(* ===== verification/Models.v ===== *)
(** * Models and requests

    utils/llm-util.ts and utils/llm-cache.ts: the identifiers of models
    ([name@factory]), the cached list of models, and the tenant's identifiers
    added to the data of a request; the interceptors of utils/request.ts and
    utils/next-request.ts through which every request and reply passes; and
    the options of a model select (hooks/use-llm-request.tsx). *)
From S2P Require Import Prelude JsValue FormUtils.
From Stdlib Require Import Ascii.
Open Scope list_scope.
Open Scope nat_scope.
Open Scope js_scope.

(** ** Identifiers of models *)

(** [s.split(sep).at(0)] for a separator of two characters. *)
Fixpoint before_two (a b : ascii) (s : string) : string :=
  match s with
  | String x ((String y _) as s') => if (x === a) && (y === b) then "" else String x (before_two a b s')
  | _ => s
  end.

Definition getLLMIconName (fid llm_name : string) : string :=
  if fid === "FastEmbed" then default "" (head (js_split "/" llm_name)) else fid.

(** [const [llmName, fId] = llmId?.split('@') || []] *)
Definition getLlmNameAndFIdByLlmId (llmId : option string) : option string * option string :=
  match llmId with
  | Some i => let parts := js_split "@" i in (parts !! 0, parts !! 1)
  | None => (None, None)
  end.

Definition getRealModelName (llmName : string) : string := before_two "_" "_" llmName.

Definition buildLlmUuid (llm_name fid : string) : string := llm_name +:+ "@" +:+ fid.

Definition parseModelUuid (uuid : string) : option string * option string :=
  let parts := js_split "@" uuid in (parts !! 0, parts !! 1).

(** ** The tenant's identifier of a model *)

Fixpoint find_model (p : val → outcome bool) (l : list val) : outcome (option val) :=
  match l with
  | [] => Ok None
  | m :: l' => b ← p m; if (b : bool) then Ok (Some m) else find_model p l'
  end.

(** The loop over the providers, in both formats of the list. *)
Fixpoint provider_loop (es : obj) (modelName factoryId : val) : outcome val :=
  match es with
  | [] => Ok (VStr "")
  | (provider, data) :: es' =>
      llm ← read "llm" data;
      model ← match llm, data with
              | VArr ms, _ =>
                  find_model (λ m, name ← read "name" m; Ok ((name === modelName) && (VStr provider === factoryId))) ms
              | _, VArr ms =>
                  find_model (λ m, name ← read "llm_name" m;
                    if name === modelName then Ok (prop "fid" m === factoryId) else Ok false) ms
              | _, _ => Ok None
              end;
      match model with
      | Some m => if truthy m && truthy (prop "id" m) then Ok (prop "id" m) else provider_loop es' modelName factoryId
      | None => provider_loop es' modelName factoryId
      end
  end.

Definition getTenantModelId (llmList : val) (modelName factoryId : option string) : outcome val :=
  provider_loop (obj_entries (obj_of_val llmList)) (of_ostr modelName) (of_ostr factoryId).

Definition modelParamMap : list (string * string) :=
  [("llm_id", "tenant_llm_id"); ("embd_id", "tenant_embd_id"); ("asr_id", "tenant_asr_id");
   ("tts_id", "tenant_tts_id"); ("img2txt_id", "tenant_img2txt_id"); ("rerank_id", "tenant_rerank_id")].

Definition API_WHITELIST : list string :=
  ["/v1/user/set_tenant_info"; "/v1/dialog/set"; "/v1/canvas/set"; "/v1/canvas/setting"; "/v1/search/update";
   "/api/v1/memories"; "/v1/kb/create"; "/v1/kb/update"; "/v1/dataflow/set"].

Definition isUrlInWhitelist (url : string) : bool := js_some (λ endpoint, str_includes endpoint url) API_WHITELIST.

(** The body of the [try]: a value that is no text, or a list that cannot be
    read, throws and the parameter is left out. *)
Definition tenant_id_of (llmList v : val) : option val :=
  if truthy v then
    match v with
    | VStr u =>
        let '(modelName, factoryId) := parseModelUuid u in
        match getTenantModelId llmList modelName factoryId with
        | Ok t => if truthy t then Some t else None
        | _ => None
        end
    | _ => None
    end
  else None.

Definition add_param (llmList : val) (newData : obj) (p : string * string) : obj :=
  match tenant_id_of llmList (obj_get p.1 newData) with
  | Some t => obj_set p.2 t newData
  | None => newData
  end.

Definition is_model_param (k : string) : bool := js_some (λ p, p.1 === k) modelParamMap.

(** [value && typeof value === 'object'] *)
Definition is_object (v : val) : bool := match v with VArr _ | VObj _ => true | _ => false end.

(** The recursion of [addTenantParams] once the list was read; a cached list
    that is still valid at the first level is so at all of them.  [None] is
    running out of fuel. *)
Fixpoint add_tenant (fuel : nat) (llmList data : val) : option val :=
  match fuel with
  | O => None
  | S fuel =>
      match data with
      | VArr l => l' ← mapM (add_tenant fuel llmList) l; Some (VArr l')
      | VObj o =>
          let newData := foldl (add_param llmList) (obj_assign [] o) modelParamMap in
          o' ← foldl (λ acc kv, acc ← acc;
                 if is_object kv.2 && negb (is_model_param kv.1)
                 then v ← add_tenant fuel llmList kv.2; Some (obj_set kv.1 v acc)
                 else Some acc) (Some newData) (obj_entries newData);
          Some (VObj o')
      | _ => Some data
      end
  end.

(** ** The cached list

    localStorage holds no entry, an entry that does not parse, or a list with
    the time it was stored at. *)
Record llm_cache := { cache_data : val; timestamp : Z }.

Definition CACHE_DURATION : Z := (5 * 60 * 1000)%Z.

● ● ● ●

> [Exercise description]: Could you transcribe the entries above word for word, from the line with "Open Scope js_scope." down to the line with "match s with", keeping both?

> [Result below]:
Open Scope js_scope.

(** ** Identifiers of models *)

(** [s.split(sep).at(0)] for a separator of two characters. *)
Fixpoint before_two (a b : ascii) (s : string) : string :=
  match s with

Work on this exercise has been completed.